Two roots grew in parallel. In the early 1980s, folk-punk took shape when bands collided Woody Guthrie's tradition with punk's speed and volume: England's Pogues fused Irish trad with the Clash's snarl, while America's Violent Femmes (1983 debut) and the electrified protest of Billy Bragg pushed acoustic music toward confrontation. Almost simultaneously, in mid-1980s New York, Lach — turned away from Greenwich Village's establishment folk clubs — opened an after-hours room called The Fort and dubbed his event the New York Antifolk Festival. Around it gathered Roger Manning, Kirk Kelly, Cindy Lee Berryhill, Paleface, Hamell on Trial, and a young Beck, who carried the scene's deadpan irreverence to the mainstream with "Loser." Anti-folk's home shifted to the Sidewalk Cafe, where a second generation — the Moldy Peaches, Jeffrey Lewis, Adam Green, Kimya Dawson — broke out around 2001. Folk-punk, meanwhile, found a new engine in Bloomington's Plan-It-X Records and bands like Against Me!, Defiance Ohio, This Bike Is a Pipe Bomb, and Ghost Mice, while AJJ and Pat the Bunny's projects pushed it darker and more confessional through the late 2000s. Both lanes fed the bedroom-DIY and busking undergrounds that keep the family alive today.

The sub-genre landscape

Two children carry most of the family's weight, and they pull in opposite directions. Folk-Punk is the loud, communal pole — anarchist sing-alongs, gang vocals, banjo and accordion played at punk tempo — and it gave the family its scene infrastructure, from the Pogues and Violent Femmes through the Plan-It-X generation. Anti-Folk is the wry, literary pole — deadpan New York open-mic songwriting where a cheap guitar and an oversharing lyric do all the work. Between them they define what the whole family sounds like; everything else is a tilt toward one or the other.
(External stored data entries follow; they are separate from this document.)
Lemma list_to_map_set (l : list (text * text)) x y :
  list_to_map (filter (fun kv => fst kv <> x) l ++ [(x, y)]) = (<[x := y]> (list_to_map l) : gmap text text).
Proof.
  rewrite list_to_map_app. apply map_eq. intros k. rewrite lookup_union. destruct (decide (k = x)) as [->|Hk].
  - rewrite lookup_insert_eq. replace (list_to_map (filter _ l) !! x : option text) with (None : option text).
    { cbn. by rewrite lookup_insert_eq. }
    symmetry. induction l as [|[a b] l IH]; [done|]. rewrite filter_cons. case_decide as Ha; [|done]. cbn in *. by rewrite lookup_insert_ne.
  - rewrite lookup_insert_ne by done. cbn. rewrite lookup_insert_ne, lookup_empty by done. rewrite (right_id None union).
    induction l as [|[a b] l IH]; [done|]. rewrite filter_cons. case_decide as Ha; cbn in *.
    + destruct (decide (a = k)) as [->|]; [by rewrite !lookup_insert_eq|by rewrite !lookup_insert_ne].
    + rewrite lookup_insert_ne; [done|]. intros ->. by destruct Ha.
Qed.

Lemma r_readString_shorter s x s' : r_readString s = Some (inl (x, s')) -> (length s' < length s)%nat.
Proof.
  intros E. pose proof (readString_at [] s) as R. rewrite E in R. destruct R as (q & str & Hq & _ & -> & _). destruct q; [done|cbn; lia].
Qed.

Lemma r_tok_shorter s c s' : r_tok s = Some (c, s') -> (length s' < length s)%nat.
Proof.
  intros E. pose proof (nextToken_at [] s) as R. rewrite E in R. destruct R as (d & -> & Hd & _). rewrite length_app. destruct d; [done|cbn; lia].
Qed.

Lemma entries_at fuel : forall fuel' c p s es l,
  (length s < fuel)%nat -> (length s < fuel')%nat -> Forall2 (entry_is p) es l ->
  match r_entries fuel c s (list_to_map l) with
  | None => False
  | Some (m, e) => exists es' buf, entries_loop fuel' (p ++ s) c (lenZ p) (lastOf (p ++ s)) None es = Some (es', e, buf) /\ read_map buf es' = m
  end.
Proof.
  induction fuel as [|fuel IH]; intros fuel' c p s es l Hf Hf' F; [lia|]. destruct fuel' as [|fuel']; [lia|].
  cbn [r_entries entries_loop].
  destruct (Byte.eqb c Comma || Byte.eqb c LeftBrace); [|do 2 eexists; split; [done|by apply read_map_is]].
  pose proof (readString_at p s) as R1. destruct (r_readString s) as [[[k s1]|e]|]; cbn [mbind option_bind]; [| |done].
  2:{ destruct R1 as (str & i & r & ->). cbn [mbind option_bind]. do 2 eexists. split; [done|by apply read_map_is]. }
  destruct R1 as (q1 & ks & Hq1 & -> & L1 & Sk). cbn [mbind option_bind]. apply (entries_app p q1) in F.
  assert (El : lastOf (p ++ s) = lastOf ((p ++ q1) ++ s1)) by (unfold lenZ; rewrite !length_app; lia). rewrite El. clear El.
  pose proof (nextToken_at (p ++ q1) s1) as T1. destruct (r_tok s1) as [[c1 s2]|].
  2:{ destruct T1 as [-> ->]. cbn [mbind option_bind]. do 2 eexists. split; [done|by apply read_map_is]. }
  destruct T1 as (d1 & -> & Hd1 & ->). cbn [mbind option_bind]. rewrite orb_false_r. rewrite app_assoc, <- lenZ_app.
  destruct (Byte.eqb c1 Colon); cbn [negb]; [|do 2 eexists; split; [done|rewrite <- app_assoc; by apply read_map_is]].
  apply (entries_app (p ++ q1) d1) in F. apply (stable_app _ d1) in Sk.
  pose proof (readString_at ((p ++ q1) ++ d1) s2) as R2. destruct (r_readString s2) as [[[v s3]|e]|]; cbn [mbind option_bind]; [| |done].
  2:{ destruct R2 as (str & i & r & ->). cbn [mbind option_bind]. do 2 eexists. split; [done|by apply read_map_is]. }
  destruct R2 as (q2 & vs & Hq2 & -> & L2 & Sv). cbn [mbind option_bind]. apply (entries_app _ q2) in F. apply (stable_app _ q2) in Sk.
  set (p2 := ((p ++ q1) ++ d1) ++ q2) in *.
  assert (El : lastOf (((p ++ q1) ++ d1) ++ s2) = lastOf (p2 ++ s3)) by (unfold p2, lenZ; rewrite !length_app; lia). rewrite El. clear El.
  apply (set_entry_is p2 s3 ks vs k v) in F; [|done|done]. rewrite <- list_to_map_set.
  pose proof (nextToken_at p2 s3) as T2. destruct (r_tok s3) as [[c2 s4]|] eqn:Et.
  - destruct T2 as (d2 & -> & Hd2 & ->). cbn [mbind option_bind]. rewrite (app_assoc p2 d2 s4) in F |- *. rewrite <- lenZ_app.
    assert (0 < length d2)%nat by (destruct d2; [done|cbn; lia]). rewrite !length_app in *. apply IH; [lia|lia|]. by apply entries_app.
  - destruct T2 as [-> ->]. cbn [mbind option_bind]. assert (0 < length q1)%nat by (destruct q1; [done|cbn; lia]). destruct fuel' as [|fuel'']; [lia|]. cbn [entries_loop].
    do 2 eexists. split; [done|by apply read_map_is].
Qed.

Lemma json_decode_eq s : decode_body s <> None /\ Some (JSONStr2Map_ s) = r_decode s.
Proof.
  unfold JSONStr2Map_, decode_body, r_decode. pose proof (nextToken_at [] s) as T. cbn [app] in T. change (lenZ ([] : text)) with 0 in T.
  destruct (r_tok s) as [[c s1]|].
  2:{ destruct T as [-> ->]. by cbn. }
  destruct T as (d & -> & Hd & ->). cbn [mbind option_bind]. rewrite Z.add_0_l.
  pose proof (checkNull_at c d s1) as N. destruct (Byte.eqb c Byte.x6e) eqn:Hc; cbn [andb].
  - destruct (r_null s1) as [s2|]; [destruct N as (d2 & _ & _ & ->); by cbn|]. destruct N as (i & -> & _). cbn [mbind option_bind].
    assert (c = Byte.x6e) as -> by by apply Byte.byte_dec_bl. by cbn.
  - destruct N as (i & E & Hi). rewrite E, Hi by done. clear E Hi. cbn [mbind option_bind]. destruct (Byte.eqb c LeftBrace); cbn [negb]; [|by cbn].
    pose proof (entries_at (S (length s1)) (S (length (d ++ s1))) c d s1 [] [] ltac:(lia) ltac:(rewrite length_app; lia) ltac:(constructor)) as En.
    change (list_to_map []) with (∅ : gmap text text) in En. pose proof (nextToken_at d s1) as T.
    destruct (r_entries _ c s1 ∅) as [[m e]|]; [|done]. destruct En as (es & buf & En & <-).
    destruct (r_tok s1) as [[ch s2]|].
    + destruct T as (d2 & _ & Hd2 & ->). cbn [mbind option_bind]. destruct (Byte.eqb ch RightBrace); [by cbn|]. by rewrite En.
    + destruct T as [_ ->]. cbn [mbind option_bind]. change (Byte.eqb Byte.x00 RightBrace) with false. by rewrite En.
Qed.

(** C30: decoding in place is safe: although the strings it returns are parts of the buffer and
    it writes decoded escapes into that buffer, the decoder gives, on every input, exactly
    the map and the error that decoding an immutable string gives.  It always ends, and its
    recover never has anything to catch. *)
Theorem json_decodes_in_place s : decode_body s <> None /\ Some (JSONStr2Map_ s) = r_decode s.
Proof. apply json_decode_eq. Qed.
The peripheral lanes mostly sharpen a single trait. Acoustic Punk and DIY Folk-Punk strip folk-punk to its rawest, most homemade form, while Anarcho-Folk and Crust Folk drag in the explicit politics and grime of the punk underground. Busker Punk and Zine Folk foreground the delivery channels — the street corner and the photocopied pamphlet — that the family has always run on. On the anti-folk side, Comic Anti-Folk, Protest Anti-Folk, and Lo-Fi Anti-Folk split that scene into its jokey, political, and bedroom-recorded strands.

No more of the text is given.